Wie zum Beweis für unsere schlechte Lage peitschten erneut mehrere Schüsse, unter denen allerdings nur die Fassade des Hauses litt.

„Wir machen jetzt Folgendes ...“, begann ich und erläuterte den anderen kurz meinen Plan. In den nächsten zwei Minuten feuerten Sam, Matty und Paul aus allen Rohren. Peters Gewehr war beim toten Pferd geblieben, daher hielt er sich zurück. Sein Revolver trug nicht so weit. Ein paar Kugeln meiner Freunde trafen auch die Kirchenglocke im Turm, die dadurch anschlug. Sie verfehlten aber den dortigen Schützen. Ich hingegen lief eilig in entgegengesetzter Richtung und suchte mir einen Weg durch eine enge Gasse zwischen zwei Gebäude­teilen. Über einen Vorbau gelangte ich behände auf das vorspringende Dach der ersten Etage eines der beiden zweistöckigen Häuser. Vorsichtig näherte ich mich dessen südöstlicher Ecke und blickte in die Richtung, die meine Freunde unter Beschuss genommen hatten. Deren Gewehre verstummten jetzt, weil sie nachladen mussten, und die Angreifer nutzen diesen Moment. Sie verließen nämlich nun ­unvorsichtigerweise ihre Deckung, um näher heranzukommen. Das war die Gelegenheit. Ich hob den Henry-Stutzen, drückte einmal ab, schwang den Lauf herum, schoss nochmals, und die beiden brachen in die Knie, retteten sich aber trotzdem zur gegenüberliegenden Häuserseite. Ich tat einen Schritt vorwärts, um noch einen Mann ins Visier zu nehmen, als mich etwas von der Seite ansprang. Erst im letzten Augenblick bemerkte ich einen Mexikaner mit Dreitagesbart, der mit einer Machete auf mich losging. Gerade noch rechtzeitig gelang es mir, das Gewehr mit dem Kolben so herumzureißen, dass die Klinge abprallte. Dann war er durch die Wucht seines eigenen Hiebes so nah heran, dass ich ihm in einer Eigendrehung einen Hieb mit dem Kolben in den Magen versetzen konnte. Er taumelte rückwärts und fiel über seine Beine. Die Machete entglitt seinen Händen und fiel scheppernd auf das Dachmauerwerk.

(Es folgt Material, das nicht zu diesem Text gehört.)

(* ===== verification/CacheTriples.v ===== *)
(** * What programs keep of the shared state

    A program logic for the programs of the services: [triple P p Q] says that [p],
    started where [P] holds and interfered with by any other program, keeps the
    invariant of the database and of the keyspace at each of its actions, and that
    its result satisfies [Q]. What a program knows about the world between its
    actions is only what no other program changes: who plays which game. *)

From S2P Require Export CacheInvariant.
Local Open Scope string_scope.
Local Open Scope list_scope.
Local Open Scope Z_scope.

Module Triples.
Import Scripts Cache.

Section Triples.
Context `{Zod} `{ZodUuid} `{ChessJs} `{!ChessJsLaws} `{Prisma} `{RedisLaws}.

Definition inv (w : World) : Prop := wf (w_db w) /\ cache_ok (w_db w) (w_redis w).

(** The others keep the invariant, and nobody leaves a game it is a player of. *)
Definition moves_on (w w' : World) : Prop :=
  inv w' /\ forall gid g, seated (w_db w) gid g -> seated (w_db w') gid g.
Definition rely (w w' : World) : Prop := inv w -> moves_on w w'.

#[export] Instance rely_preorder : PreOrder rely.
Proof.
  split; [by intros w Hw|]. intros w1 w2 w3 M12 M23 I1.
  destruct (M12 I1) as [I2 S12], (M23 (proj1 (M12 I1))) as [I3 S23]. split; auto.
Qed.

Definition time_ok (t : Z) : Prop := 0 <= t <= MAX_SAFE_INTEGER.

(** What an action is given: new ids for the players of a game, UUIDs, and a time. *)
Definition ext_ok (x : Ext) (w : World) : Prop :=
  (env_playerIds (x_env x)).1 <> (env_playerIds (x_env x)).2 /\
  (forall p, p ∈ players (w_db w) -> p_id p <> (env_playerIds (x_env x)).1 /\
                                     p_id p <> (env_playerIds (x_env x)).2) /\
  zod_uuidv4 (x_uuids x).1 = true /\ zod_uuidv4 (x_uuids x).2 = true /\ time_ok (x_now x).

Definition triple {A} (P : World -> Prop) (p : Prog A) (Q : A -> World -> Prop) : Prop :=
  forall w, inv w -> P w ->
    wp rely rely ext_ok p (fun r w' => inv w' /\ match r with Ok a => Q a w' | Err _ => True end) w.

(** Facts that the moves of others do not change. *)
Definition persists (P : World -> Prop) : Prop :=
  forall w w', P w -> (forall gid g, seated (w_db w) gid g -> seated (w_db w') gid g) -> P w'.

Notation anything := (fun _ _ => True).
Notation always := (fun _ => True).

Lemma wp_keep {A} (p : Prog A) Q F w :
  persists F -> inv w -> F w -> wp rely rely ext_ok p Q w ->
  wp rely rely ext_ok p (fun r w' => F w' /\ Q r w') w.
Proof.
  intros HF. revert w. induction p as [a|e|X act k IH]; intros w Hw Hf Hwp; simpl in *; [done..|].
  intros w1 x HR Hok. destruct (HR Hw) as [I1 S1]. destruct (Hwp w1 x HR Hok) as [HG Hk].
  destruct (HG I1) as [I2 S2]. split; [done|]. apply IH; [done| |done].
  eapply HF; [|exact S2]. by eapply HF.
Qed.

Lemma triple_ret {A} P (a : A) (Q : A -> World -> Prop) : (forall w, P w -> Q a w) -> triple P (mret a) Q.
Proof. intros HQ w Hw HP. simpl. auto. Qed.

Lemma triple_throw {A} P e (Q : A -> World -> Prop) : triple P (Throw e) Q.
Proof. by intros w Hw HP. Qed.

Lemma triple_mono {A} P P' (p : Prog A) Q Q' :
  (forall w, P' w -> P w) -> (forall a w, Q a w -> Q' a w) -> triple P p Q -> triple P' p Q'.
Proof.
  intros HP HQ Hp w Hw Hw'. eapply wp_mono; [|by apply Hp, HP].
  intros [a|e] w' [? ?]; auto.
Qed.

Lemma triple_bind {A B} P (p : Prog A) (f : A -> Prog B) Q Q' :
  persists P -> triple P p Q -> (forall a, triple (fun w => P w /\ Q a w) (f a) Q') ->
  triple P (p ≫= f) Q'.
Proof.
  intros HP Hp Hf w Hw Hw'. apply wp_bind. eapply wp_mono; [|eapply (wp_keep p _ P); [done..|by apply Hp]].
  intros [a|e] w' (HP' & Hinv & HQ); [by apply Hf|done].
Qed.

Lemma triple_catch {A} P (p : Prog A) h Q :
  persists P -> triple P p Q -> (forall e, triple P (h e) Q) -> triple P (catch p h) Q.
Proof.
  intros HP Hp Hh w Hw Hw'. apply wp_catch. eapply wp_mono; [|eapply (wp_keep p _ P); [done..|by apply Hp]].
  intros [a|e] w' (HP' & Hinv & HQ); [done|by apply Hh].
Qed.

Lemma triple_both {A B} P (p : Prog A) (q : Prog B) Q Q' :
  persists P -> triple P p Q -> triple P q Q' -> (forall a, persists (Q a)) ->
  triple P (both p q) (fun ac w => Q ac.1 w /\ Q' ac.2 w).
Proof.
  intros HP Hp Hq HQ w Hw Hw'. apply wp_both. eapply wp_mono; [|eapply (wp_keep p _ P); [done..|by apply Hp]].
  intros [a|e] w1 (HP1 & Hinv1 & HQ1).
  - eapply wp_mono; [|eapply (wp_keep q _ (Q a)); [done..|by apply Hq]].
    intros [c|e] w2 (HQ2 & Hinv2 & HQ'); by split_and!.
  - eapply wp_mono; [|by apply Hq]. intros [c|e'] w2 [Hinv2 _]; done.
Qed.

Ein anderer musste das wohl mitbekommen haben, denn er feuerte zu mir herauf. Die Kugel ging allerdings aufgrund meiner hastigen halben Drehung fehl und ließ stattdessen ein Fensterglas im ersten Stock zerspringen. Bevor er ein weiteres Mal schießen konnte, ereilte ihn sein Schicksal in Form einer Kugel, deren Knall mein Gehör aus Sams Liddy stammend identifizierte. Dafür war oben im Kirchturm jetzt wieder einer der Männer erschienen. Ich hob den Stutzen, zielte kurz und feuerte. Der Mann schrie auf. Er konnte noch einen unkontrollierten Schuss abgeben, fiel dann aber rückwärts gegen die Kirchenglocke, die nun ein kurzes Geläut von sich gab. Danach erblickte ich ihn nicht mehr.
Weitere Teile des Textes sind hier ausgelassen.